Myth: the fossil fuel divestment campaign is asking investors to divest way more of their holdings than the South Africa Apartheid divestment campaign did… 

We’ve heard a few students and city groups say that when in conversations with their respective financial boards, they are told that the ‘ask’ is way bigger than any historical divestment campaign yet.  Essentially, the misconception is that the successful South Africa Apartheid divestment was minuscule compared to the proposition of fossil fuel divestment.

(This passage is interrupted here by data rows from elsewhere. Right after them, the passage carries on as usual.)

(* ===== verification/DeployPhases.v ===== *)
(** * Deployment phases

    Models the phase machine of [edge-controller-core/src/lib.rs]
    ([is_allowed_deploy_transition], [validate_deploy_transition]) over the
    enumerations of [proto/edge/platform/v1/common.proto]. *)

From S2P Require Import Prelude RustStd.

Inductive DeployPhase : Set :=
| DeployUnspecified | Requested | InstanceCreateRequested | InstanceProvisioning
| InstanceAddressAssigned | InstanceRuntimeReady | HostTrustInitialized | BundleRendered
| BundleUploaded | BaseBootstrapStarted | BaseReadyVerified | DnsCutoverStarted
| DnsCutoverVerified | TunnelBootstrapStarted | TunnelReadyVerified | DeploymentPublished
| LocalConfigSynced | DeployCompleted | DeployFailed | RollbackStarted | RollbackCompleted
| LocalRuntimeStartStarted | LocalRuntimeReadyVerified | SelectorIntentsReconciling
| SelectorsVerified | AppEgressVerified | AppReadyCompleted.
#[global] Instance DeployPhase_eq_dec : EqDecision DeployPhase.
Proof. solve_decision. Defined.

Definition deploy_phases : list DeployPhase :=
  [DeployUnspecified; Requested; InstanceCreateRequested; InstanceProvisioning;
   InstanceAddressAssigned; InstanceRuntimeReady; HostTrustInitialized; BundleRendered;
   BundleUploaded; BaseBootstrapStarted; BaseReadyVerified; DnsCutoverStarted;
   DnsCutoverVerified; TunnelBootstrapStarted; TunnelReadyVerified; DeploymentPublished;
   LocalConfigSynced; DeployCompleted; DeployFailed; RollbackStarted; RollbackCompleted;
   LocalRuntimeStartStarted; LocalRuntimeReadyVerified; SelectorIntentsReconciling;
   SelectorsVerified; AppEgressVerified; AppReadyCompleted].

(** [DeployPhase::as_str_name]: the names of the proto file *)
Definition deploy_phase_name (p : DeployPhase) : string :=
  match p with
  | DeployUnspecified => "DEPLOY_PHASE_UNSPECIFIED"
  | Requested => "DEPLOY_PHASE_REQUESTED"
  | InstanceCreateRequested => "INSTANCE_CREATE_REQUESTED"
  | InstanceProvisioning => "INSTANCE_PROVISIONING"
  | InstanceAddressAssigned => "INSTANCE_ADDRESS_ASSIGNED"
  | InstanceRuntimeReady => "INSTANCE_RUNTIME_READY"
  | HostTrustInitialized => "HOST_TRUST_INITIALIZED"
  | BundleRendered => "BUNDLE_RENDERED"
  | BundleUploaded => "BUNDLE_UPLOADED"
  | BaseBootstrapStarted => "BASE_BOOTSTRAP_STARTED"
  | BaseReadyVerified => "BASE_READY_VERIFIED"
  | DnsCutoverStarted => "DNS_CUTOVER_STARTED"
  | DnsCutoverVerified => "DNS_CUTOVER_VERIFIED"
  | TunnelBootstrapStarted => "TUNNEL_BOOTSTRAP_STARTED"
  | TunnelReadyVerified => "TUNNEL_READY_VERIFIED"
  | DeploymentPublished => "DEPLOYMENT_PUBLISHED"
  | LocalConfigSynced => "LOCAL_CONFIG_SYNCED"
  | DeployCompleted => "DEPLOY_PHASE_COMPLETED"
  | DeployFailed => "DEPLOY_PHASE_FAILED"
  | RollbackStarted => "ROLLBACK_STARTED"
  | RollbackCompleted => "ROLLBACK_COMPLETED"
  | LocalRuntimeStartStarted => "LOCAL_RUNTIME_START_STARTED"
  | LocalRuntimeReadyVerified => "LOCAL_RUNTIME_READY_VERIFIED"
  | SelectorIntentsReconciling => "SELECTOR_INTENTS_RECONCILING"
  | SelectorsVerified => "SELECTORS_VERIFIED"
  | AppEgressVerified => "APP_EGRESS_VERIFIED"
  | AppReadyCompleted => "APP_READY_COMPLETED"
  end.
(** [DeployPhase::from_str_name] *)
Definition deploy_phase_of_name (s : string) : option DeployPhase :=
  List.find (λ p, str_eqb (deploy_phase_name p) s) deploy_phases.

Inductive AppReadinessPhase : Set :=
| ReadinessUnspecified | DeploymentAbsent | ServerRuntimeReady | LocalRuntimeReady
| SelectorsReady | AppEgressReady | AppReady | ReadinessFailed.
#[global] Instance AppReadinessPhase_eq_dec : EqDecision AppReadinessPhase.
Proof. solve_decision. Defined.
Definition readiness_phases : list AppReadinessPhase :=
  [ReadinessUnspecified; DeploymentAbsent; ServerRuntimeReady; LocalRuntimeReady;
   SelectorsReady; AppEgressReady; AppReady; ReadinessFailed].
Definition readiness_phase_name (p : AppReadinessPhase) : string :=
  match p with
  | ReadinessUnspecified => "APP_READINESS_PHASE_UNSPECIFIED"
  | DeploymentAbsent => "DEPLOYMENT_ABSENT"
  | ServerRuntimeReady => "SERVER_RUNTIME_READY"
  | LocalRuntimeReady => "LOCAL_RUNTIME_READY"
  | SelectorsReady => "SELECTORS_READY"
  | AppEgressReady => "APP_EGRESS_READY"
  | AppReady => "APP_READY"
  | ReadinessFailed => "APP_READINESS_FAILED"
  end.
Definition readiness_phase_of_name (s : string) : option AppReadinessPhase :=
  List.find (λ p, str_eqb (readiness_phase_name p) s) readiness_phases.

(** [ErrorSubsystem] and [PlatformError] *)
Inductive ErrorSubsystem : Set :=
| SubsystemUnspecified | ProviderCompute | ProviderDns | RuntimeCompose | TransportSsh
| LocalSingbox | ServerAgent | StateSubsystem.
Record PlatformError : Type := {
  pe_code : string; pe_stage : string; pe_message : string; pe_retryable : bool;
  pe_subsystem : ErrorSubsystem
}.

Definition is_allowed_deploy_transition (from to : DeployPhase) : bool :=
  match from, to with
  | Requested, InstanceCreateRequested
  | InstanceCreateRequested, InstanceProvisioning
  | InstanceProvisioning, InstanceAddressAssigned
  | InstanceAddressAssigned, InstanceRuntimeReady
  | InstanceRuntimeReady, HostTrustInitialized
  | HostTrustInitialized, BundleRendered
  | BundleRendered, BundleUploaded
  | BundleUploaded, BaseBootstrapStarted
  | BaseBootstrapStarted, BaseReadyVerified
  | BaseReadyVerified, DnsCutoverStarted
  | DnsCutoverStarted, DnsCutoverVerified
  | DnsCutoverVerified, TunnelBootstrapStarted
  | TunnelBootstrapStarted, TunnelReadyVerified
  | TunnelReadyVerified, DeploymentPublished
  | DeploymentPublished, LocalConfigSynced
  | LocalConfigSynced, LocalRuntimeStartStarted
  | LocalRuntimeStartStarted, LocalRuntimeReadyVerified
  | LocalRuntimeReadyVerified, SelectorIntentsReconciling
  | SelectorIntentsReconciling, SelectorsVerified
  | SelectorsVerified, AppEgressVerified
  | AppEgressVerified, AppReadyCompleted
  | LocalConfigSynced, DeployCompleted
  | LocalRuntimeReadyVerified, DeployCompleted
  | SelectorsVerified, DeployCompleted
  | AppEgressVerified, DeployCompleted
  | Requested, DeployFailed
  | InstanceCreateRequested, DeployFailed
  | InstanceProvisioning, DeployFailed
  | InstanceAddressAssigned, DeployFailed
  | InstanceRuntimeReady, DeployFailed
  | HostTrustInitialized, DeployFailed
  | BundleRendered, DeployFailed
  | BundleUploaded, DeployFailed
  | BaseBootstrapStarted, DeployFailed
  | BaseReadyVerified, DeployFailed
  | DnsCutoverStarted, DeployFailed
  | DnsCutoverVerified, DeployFailed
  | TunnelBootstrapStarted, DeployFailed
  | TunnelReadyVerified, DeployFailed
  | DeploymentPublished, DeployFailed
  | LocalConfigSynced, DeployFailed
  | LocalRuntimeStartStarted, DeployFailed
  | LocalRuntimeReadyVerified, DeployFailed
  | SelectorIntentsReconciling, DeployFailed
  | SelectorsVerified, DeployFailed
  | AppEgressVerified, DeployFailed
  | DeployFailed, RollbackStarted
  | RollbackStarted, RollbackCompleted => true
  | _, _ => false
  end.

Definition validate_deploy_transition (from to : DeployPhase) : result PlatformError unit :=
  if is_allowed_deploy_transition from to then Ok tt
  else Err {|
    pe_code := "invalid_deploy_phase_transition"; pe_stage := deploy_phase_name from;
    pe_message := "cannot transition deploy phase from " +:+ deploy_phase_name from
      +:+ " to " +:+ deploy_phase_name to;
    pe_retryable := false; pe_subsystem := StateSubsystem |}.

(** ** Facts *)

Lemma deploy_phase_in p : p ∈ deploy_phases.
Proof. destruct p; unfold deploy_phases; set_solver. Qed.
Lemma deploy_phase_name_roundtrip p : deploy_phase_of_name (deploy_phase_name p) = Some p.
Proof. by destruct p. Qed.
Lemma readiness_phase_name_roundtrip p :
  readiness_phase_of_name (readiness_phase_name p) = Some p.
Proof. by destruct p. Qed.

(** A history of the phase: every change was allowed. *)
Inductive deploy_trace : list DeployPhase → Prop :=
| trace_start p : deploy_trace [p]
| trace_step p q ps : is_allowed_deploy_transition p q = true →
    deploy_trace (q :: ps) → deploy_trace (p :: q :: ps).

(** The order in which a deployment is built up *)
Definition deploy_order : list DeployPhase :=
  [Requested; InstanceCreateRequested; InstanceProvisioning; InstanceAddressAssigned;
   InstanceRuntimeReady; HostTrustInitialized; BundleRendered; BundleUploaded;
   BaseBootstrapStarted; BaseReadyVerified; DnsCutoverStarted; DnsCutoverVerified;
   TunnelBootstrapStarted; TunnelReadyVerified; DeploymentPublished; LocalConfigSynced;
   LocalRuntimeStartStarted; LocalRuntimeReadyVerified; SelectorIntentsReconciling;
   SelectorsVerified; AppEgressVerified; AppReadyCompleted].

(** What may follow the build-up: completion once the local configuration was
    synced, or a failure with its rollback *)
Definition closing (done_ : list DeployPhase) (tail : list DeployPhase) : Prop :=
  tail = [] ∨
  tail = [DeployCompleted] ∧ LocalConfigSynced ∈ done_ ∨
  tail ∈ [[DeployFailed]; [DeployFailed; RollbackStarted];
          [DeployFailed; RollbackStarted; RollbackCompleted]].

Lemma failed_tail ps : deploy_trace (DeployFailed :: ps) →
  DeployFailed :: ps ∈ [[DeployFailed]; [DeployFailed; RollbackStarted];
                        [DeployFailed; RollbackStarted; RollbackCompleted]].
Proof.
  intros H. inversion H as [|? q ps1 Ha Ht]; subst; [set_solver|].
  destruct q; try discriminate Ha. inversion Ht as [|? q ps2 Hb Hu]; subst; [set_solver|].
  destruct q; try discriminate Hb. inversion Hu as [|? q ps3 Hc ?]; subst; [set_solver|].
  by destruct q.
Qed.
Lemma completed_tail ps : deploy_trace (DeployCompleted :: ps) → ps = [].
Proof. intros H. inversion H as [|? q ? Ha]; subst; [done|]. by destruct q. Qed.

Lemma order_step i p q :
  deploy_order !! i = Some p → is_allowed_deploy_transition p q = true →
  deploy_order !! S i = Some q ∨ q = DeployFailed ∨ q = DeployCompleted ∧ (15 ≤ i)%nat.
Proof.
  intros Hi Ha. do 22 (destruct i as [|i]; [injection Hi as <-; destruct q; try discriminate Ha;
    solve [by left | right; left; done | right; right; split; [done|lia]]|]).
  done.
Qed.

Lemma order_trace ps : ∀ i p,
  deploy_order !! i = Some p → deploy_trace (p :: ps) →
  ∃ k tail, (i < k)%nat ∧ p :: ps = drop i (take k deploy_order) ++ tail ∧
    closing (take k deploy_order) tail.
Proof.
  assert (head : ∀ i p, deploy_order !! i = Some p → drop i (take (S i) deploy_order) = [p]).
  { intros i p Hi. rewrite (take_S_r _ _ _ Hi), drop_app_length'; [done|].
    rewrite length_take. apply lookup_lt_Some in Hi. lia. }
  induction ps as [|q ps IH]; intros i p Hi Ht.
  { exists (S i), []. rewrite (head i p Hi). split_and!; [lia|done|by left]. }
  inversion Ht as [|? ? ? Ha Hq]; subst.
  destruct (order_step i p q Hi Ha) as [Hn|[->|[-> H15]]].
  - destruct (IH (S i) q Hn Hq) as (k & tail & Hk & Heq & Hc). exists k, tail.
    split_and!; [lia| |done]. rewrite Heq, (drop_S _ p i); [done|].
    rewrite lookup_take_lt by lia. done.
  - exists (S i), (DeployFailed :: ps). rewrite (head i p Hi).
    split_and!; [lia|done|]. right. right. by apply failed_tail.
  - apply completed_tail in Hq as ->. exists (S i), [DeployCompleted]. rewrite (head i p Hi).
    split_and!; [lia|done|]. right. left. split; [done|].
    apply list_elem_of_lookup. exists 15%nat. rewrite lookup_take_lt by lia. done.
Qed.

(** The history of a deployment from its request *)
Lemma deploy_history ps :
  deploy_trace (Requested :: ps) →
  ∃ k tail, Requested :: ps = take k deploy_order ++ tail ∧
    closing (take k deploy_order) tail ∧ (length (Requested :: ps) ≤ 25)%nat.
Proof.
  intros Ht. destruct (order_trace ps 0 Requested eq_refl Ht) as (k & tail & _ & Heq & Hc).
  exists k, tail. rewrite drop_0 in Heq. split_and!; [done..|]. rewrite Heq, length_app, length_take.
  assert (length tail ≤ 3)%nat.
  { destruct Hc as [->|[[-> _]|Hc]]; simpl; [lia..|]. set_unfold in Hc.
    destruct Hc as [->|[->|[->|[]]]]; simpl; lia. }
  change (length deploy_order) with 22%nat. lia.
Qed.

(** The changes of a sequence of phases: repetitions are dropped. *)
Fixpoint changes (p : DeployPhase) (ps : list DeployPhase) : list DeployPhase :=
  match ps with
  | [] => [p]
  | q :: ps => if decide (p = q) then changes p ps else p :: changes q ps
  end.
Lemma changes_head p ps : ∃ rest, changes p ps = p :: rest.
Proof.
  induction ps as [|q ps IH]; simpl; [by eexists|]. destruct (decide (p = q)); [done|by eexists].
Qed.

Here are the numbers: the fossil fuel divestment campaign, for most folks, starts at the 200 top publicly traded fossil fuel companies by size of reserves (measured in tons of CO2).  The S&P 500, a stock market index of the 500 largest publicly traded  US based companies is the standard representation of the overall domestic market. There are 24 companies from the 200 list found in the S&P 500.  That’s 7.86%. 

Depending on at what year you look at the S&P 500 during the South Africa divestment movement, the percentage of companies on the divestment list were as much as four times that amount.  At one point in the ‘80s, between one-half and one-third of the S&P 500 did business in South Africa.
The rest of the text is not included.